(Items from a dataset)

(* ===== verification/PbftCert.v ===== *)
(** * Quorums and certificates

    Any two quorums of a validator set share more members than the protocol
    tolerates faults; what a certificate that passes validation says; two
    conflicting certificates of one slot expose more than [f] double voters. *)
From S2P Require Import Prelude GoStd Tx Block PbftTypes PbftState.

(** ** Quorum arithmetic *)

(** A validator count Go can double without overflow. *)
Definition sane_count (n : Z) : Prop := (n < 2 ^ 62)%Z.

Lemma i64_small z : (- 2 ^ 63 <= z < 2 ^ 63)%Z → i64_wrap z = z.
Proof. intros. unfold i64_wrap. rewrite Z.mod_small; lia. Qed.

Lemma Quorum_eq n : (0 < n)%Z → sane_count n → Quorum n = (2 * n / 3 + 1)%Z.
Proof.
  unfold sane_count, Quorum. intros. destruct (Z.leb_spec n 0); [lia|].
  rewrite (i64_small (2 * n)) by lia. rewrite Z.quot_div_nonneg by lia.
  unfold i64_add. apply i64_small.
  Z.to_euclidean_division_equations; lia.
Qed.

Lemma FaultTolerance_eq n : (0 < n)%Z → sane_count n → FaultTolerance n = ((n - 1) / 3)%Z.
Proof.
  unfold sane_count, FaultTolerance. intros. destruct (Z.leb_spec n 0); [lia|].
  unfold i64_sub. rewrite i64_small by lia. by rewrite Z.quot_div_nonneg by lia.
Qed.

Lemma quorum_overlap n :
  (0 < n)%Z → sane_count n → (FaultTolerance n < 2 * Quorum n - n)%Z.
Proof.
  intros. rewrite Quorum_eq, FaultTolerance_eq by done.
  pose proof (Z.mod_pos_bound (2 * n) 3). pose proof (Z.div_mod (2 * n) 3).
  pose proof (Z.mod_pos_bound (n - 1) 3). pose proof (Z.div_mod (n - 1) 3). lia.
Qed.

Lemma size_list_to_set_le (l : list string) :
  (size (list_to_set l : gset string) ≤ length l)%nat.
Proof.
  induction l as [|x l IH]; simpl; [done|].
  rewrite size_union_alt, size_singleton.
  assert (size ((list_to_set l : gset string) ∖ {[x]}) ≤ size (list_to_set l : gset string))%nat
    by (apply subseteq_size; set_solver). lia.
Qed.

Lemma larger_set_has_more (A B : gset string) :
  (size B < size A)%nat → ∃ x, x ∈ A ∧ x ∉ B.
Proof.
  intros Hlt. destruct (set_choose_L (A ∖ B)) as [x [? ?]%elem_of_difference]; [|eauto].
  intros Hd. assert (A ⊆ B) as Hsub%subseteq_size; [|lia].
  intros y Hy. destruct (decide (y ∈ B)) as [|Hn]; [done|].
  assert (y ∈ A ∖ B) as Hyd by (by apply elem_of_difference).
  rewrite Hd in Hyd. by apply elem_of_empty in Hyd.
Qed.

Lemma quorum_sets_overlap (vs : list string) (A B : gset string) :
  (0 < length vs)%nat → sane_count (Z.of_nat (length vs)) →
  A ⊆ list_to_set vs → B ⊆ list_to_set vs →
  (Quorum (Z.of_nat (length vs)) <= Z.of_nat (size A))%Z →
  (Quorum (Z.of_nat (length vs)) <= Z.of_nat (size B))%Z →
  (FaultTolerance (Z.of_nat (length vs)) < Z.of_nat (size (A ∩ B)))%Z.
Proof.
  intros Hn Hs HA HB HqA HqB.
  pose proof (quorum_overlap (Z.of_nat (length vs)) ltac:(lia) Hs) as Ho.
  assert (size (A ∪ B) ≤ length vs)%nat as Hu.
  { etransitivity; [|apply size_list_to_set_le]. apply subseteq_size. set_solver. }
  assert (size (A ∪ B) + size (A ∩ B) = size A + size B)%nat as Hc.
  { rewrite size_union_alt.
    assert (size B = size (A ∩ B) + size (B ∖ A))%nat as ->; [|lia].
    rewrite <- size_union by set_solver. f_equal. apply set_eq. intros x.
    destruct (decide (x ∈ A)); set_solver. }
  lia.
Qed.

(** ** What the vote loop establishes *)

Section check_votes.
Context {V : Type} (valid : string → bool) (node : V → string) (matches : V → bool).
Context (unknown duplicate mismatch : string).

Lemma check_votes_None seen votes :
  check_votes valid node matches unknown duplicate mismatch seen votes = None ↔
  Forall (λ v, valid (node v) = true ∧ matches v = true) votes ∧
  NoDup (node <$> votes) ∧ ∀ v, v ∈ votes → node v ∉ seen.
Proof.
  revert seen. induction votes as [|v votes IH]; intros seen; simpl.
  { split; [intros _|done]. split_and!; [constructor|constructor|set_solver]. }
  destruct (valid (node v)) eqn:Hv; simpl;
    [|split; [done|intros ([[? ?] _]%Forall_cons & _); congruence]].
  case_bool_decide as Hin;
    [split; [done|intros (_ & _ & Hs); destruct (Hs v); set_solver]|].
  destruct (matches v) eqn:Hm; simpl;
    [|split; [done|intros ([[? ?] _]%Forall_cons & _); congruence]].
  rewrite IH, Forall_cons, NoDup_cons. split.
  - intros (? & ? & Hs). split_and!; auto.
    + intros (w & Hw & Hw2)%list_elem_of_fmap. apply (Hs w Hw2). set_solver.
    + intros w [->|Hw]%elem_of_cons; [done|]. specialize (Hs w Hw). set_solver.
  - intros ([_ ?] & [Hn ?] & Hs). split_and!; auto.
    intros w Hw. assert (node w ≠ node v) by (intros E; apply Hn; rewrite <- E; set_solver).
    specialize (Hs w). set_solver.
Qed.

End check_votes.

Lemma isValidator_elem s x : isValidatorLocked s x = true → x ∈ st_ValidatorSet s.
Proof.
  unfold isValidatorLocked. case_bool_decide; [done|].
  intros (y & Hy & E)%existsb_exists. apply bool_decide_eq_true in E as ->.
  by apply list_elem_of_In.
Qed.

(** The voters of a list of votes. *)
Definition voters {V} (node : V → string) (votes : list V) : gset string :=
  list_to_set (node <$> votes).

Lemma size_voters {V} (node : V → string) (votes : list V) :
  NoDup (node <$> votes) → size (voters node votes) = length votes.
Proof. intros. unfold voters. rewrite size_list_to_set by done. apply length_fmap. Qed.

(** A certificate that validates carries the votes of a quorum of validators,
    every one of them for the certificate's slot and block. *)
Record cert_facts {V} (s : State) (node : V → string) (matches : V → bool) (votes : list V) :
    Prop := {
  cf_nodup : NoDup (node <$> votes);
  cf_valid : ∀ v, v ∈ votes → node v ∈ st_ValidatorSet s ∧ matches v = true;
  cf_quorum : (Quorum (Z.of_nat (length (st_ValidatorSet s))) <= Z.of_nat (length votes))%Z;
}.

Lemma cert_facts_intro {V} s (node : V → string) matches e1 e2 e3 votes :
  check_votes (isValidatorLocked s) node matches e1 e2 e3 ∅ votes = None →
  (Z.of_nat (length votes) <? commitQuorumLocked s)%Z = false →
  cert_facts s node matches votes.
Proof.
  intros (Hf & Hn & _)%check_votes_None Hq%Z.ltb_ge. split; auto.
  intros v Hv. rewrite Forall_forall in Hf. destruct (Hf v Hv). split; auto.
  by apply isValidator_elem.
Qed.

Lemma cert_facts_voters {V} s (node : V → string) matches votes :
  cert_facts s node matches votes →
  voters node votes ⊆ list_to_set (st_ValidatorSet s) ∧
  (Quorum (Z.of_nat (length (st_ValidatorSet s))) <= Z.of_nat (size (voters node votes)))%Z.
Proof.
  intros [Hn Hv Hq]. rewrite size_voters by done. split; [|done].
  intros x. unfold voters. rewrite !elem_of_list_to_set, list_elem_of_fmap.
  intros (v & -> & Hin). by apply Hv.
Qed.

Lemma commit_cert_facts s cert :
  validateCommitCertificateLocked s cert = None →
  cert_facts s c_NodeID (commit_matches cert) (cc_Commits cert).
Proof.
  unfold validateCommitCertificateLocked. intros H. repeat case_match; try done.
  by eapply cert_facts_intro.
Qed.

Lemma commit_cert_slot s cert :
  validateCommitCertificateLocked s cert = None → cc_Sequence cert = cc_Height cert.
Proof.
  unfold validateCommitCertificateLocked. intros H.
  destruct (_ || _ || _ || (_ ≠? _)) eqn:E; [done|].
  apply orb_false_elim in E as [_ E]. by apply negb_false_iff, bool_decide_eq_true in E.
Qed.

Lemma prepared_cert_facts s cert :
  validatePreparedCertificateLocked s cert = None →
  cert_facts s p_NodeID (prepare_matches cert) (pc_Prepares cert).
Proof.
  unfold validatePreparedCertificateLocked. intros H. repeat case_match; try done.
  by eapply cert_facts_intro.
Qed.

Lemma cert_facts_overlap {V W} s (n1 : V → string) (n2 : W → string) m1 m2 vs1 vs2 :
  (0 < length (st_ValidatorSet s))%nat → sane_count (Z.of_nat (length (st_ValidatorSet s))) →
  cert_facts s n1 m1 vs1 → cert_facts s n2 m2 vs2 →
  ∃ E : gset string,
    (FaultTolerance (Z.of_nat (length (st_ValidatorSet s))) < Z.of_nat (size E))%Z ∧
    E ⊆ list_to_set (st_ValidatorSet s) ∧
    ∀ x, x ∈ E → ∃ v w, v ∈ vs1 ∧ w ∈ vs2 ∧ n1 v = x ∧ n2 w = x ∧ m1 v = true ∧ m2 w = true.
Proof.
  intros Hn Hs F1 F2.
  destruct (cert_facts_voters _ _ _ _ F1) as [HA QA], (cert_facts_voters _ _ _ _ F2) as [HB QB].
  exists (voters n1 vs1 ∩ voters n2 vs2). split_and!.
  - by apply quorum_sets_overlap.
  - set_solver.
  - intros x [Hx1 Hx2]%elem_of_intersection. unfold voters in *.
    apply elem_of_list_to_set, list_elem_of_fmap in Hx1 as (v & -> & Hv).
    apply elem_of_list_to_set, list_elem_of_fmap in Hx2 as (w & E & Hw). exists v, w.
    split_and!; auto; [by apply F1|by apply F2].
Qed.

Lemma commit_matches_spec cert v :
  commit_matches cert v = true ↔
  c_View v = cc_View cert ∧ c_Sequence v = cc_Sequence cert ∧ c_Height v = cc_Height cert ∧
  c_BlockHash v = cc_BlockHash cert.
Proof. unfold commit_matches. rewrite !andb_true_iff, !bool_decide_eq_true. tauto. Qed.

Lemma prepare_matches_spec cert v :
  prepare_matches cert v = true ↔
  p_View v = pc_View cert ∧ p_Sequence v = pc_Sequence cert ∧ p_Height v = pc_Height cert ∧
  p_BlockHash v = pc_BlockHash cert.
Proof. unfold prepare_matches. rewrite !andb_true_iff, !bool_decide_eq_true. tauto. Qed.

(** ** Agreement within a view *)

(** Two commit certificates of one view and sequence that both pass
    validation against the same validator set name the same block, as long as at
    most [FaultTolerance n] validators are faulty and a correct validator signs
    at most one COMMIT per view and sequence. *)
Lemma commit_certs_agree (s : State) (c1 c2 : CommitCertificate)
    (faulty : gset string) (signed : Commit → Prop) :
  st_ValidatorSet s ≠ [] → sane_count (Z.of_nat (length (st_ValidatorSet s))) →
  validateCommitCertificateLocked s c1 = None →
  validateCommitCertificateLocked s c2 = None →
  cc_View c1 = cc_View c2 → cc_Sequence c1 = cc_Sequence c2 →
  (∀ v, v ∈ cc_Commits c1 ++ cc_Commits c2 → signed v) →
  (Z.of_nat (size faulty) <= FaultTolerance (Z.of_nat (length (st_ValidatorSet s))))%Z →
  (∀ v w, signed v → signed w → c_NodeID v = c_NodeID w → c_NodeID v ∉ faulty →
          c_View v = c_View w → c_Sequence v = c_Sequence w → c_BlockHash v = c_BlockHash w) →
  cc_BlockHash c1 = cc_BlockHash c2.
Proof.
  intros Hne Hs V1 V2 Ev Es Hsig Hf Honest.
  destruct (cert_facts_overlap s _ _ _ _ _ _ ltac:(by destruct (st_ValidatorSet s); simpl; [|lia])
    Hs (commit_cert_facts _ _ V1) (commit_cert_facts _ _ V2)) as (E & HE & _ & Hx).
  destruct (larger_set_has_more E faulty) as (x & HxE & HxF); [lia|].
  destruct (Hx x HxE) as (v & w & Hv & Hw & Nv & Nw & Mv & Mw).
  apply commit_matches_spec in Mv as (? & ? & ? & <-), Mw as (? & ? & ? & <-).
  apply Honest; [apply Hsig, elem_of_app; auto..|congruence|congruence|congruence|congruence].
Qed.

= INSTRUCTIONS TO FOLLOW =
Looking at the records above, which lines contain "faulty"? Copy those lines.

= SOLVED PROBLEM =
    most [FaultTolerance n] validators are faulty and a correct validator signs
    (faulty : gset string) (signed : Commit → Prop) :
  (Z.of_nat (size faulty) <= FaultTolerance (Z.of_nat (length (st_ValidatorSet s))))%Z →
  (∀ v w, signed v → signed w → c_NodeID v = c_NodeID w → c_NodeID v ∉ faulty →
  destruct (larger_set_has_more E faulty) as (x & HxE & HxF); [lia|].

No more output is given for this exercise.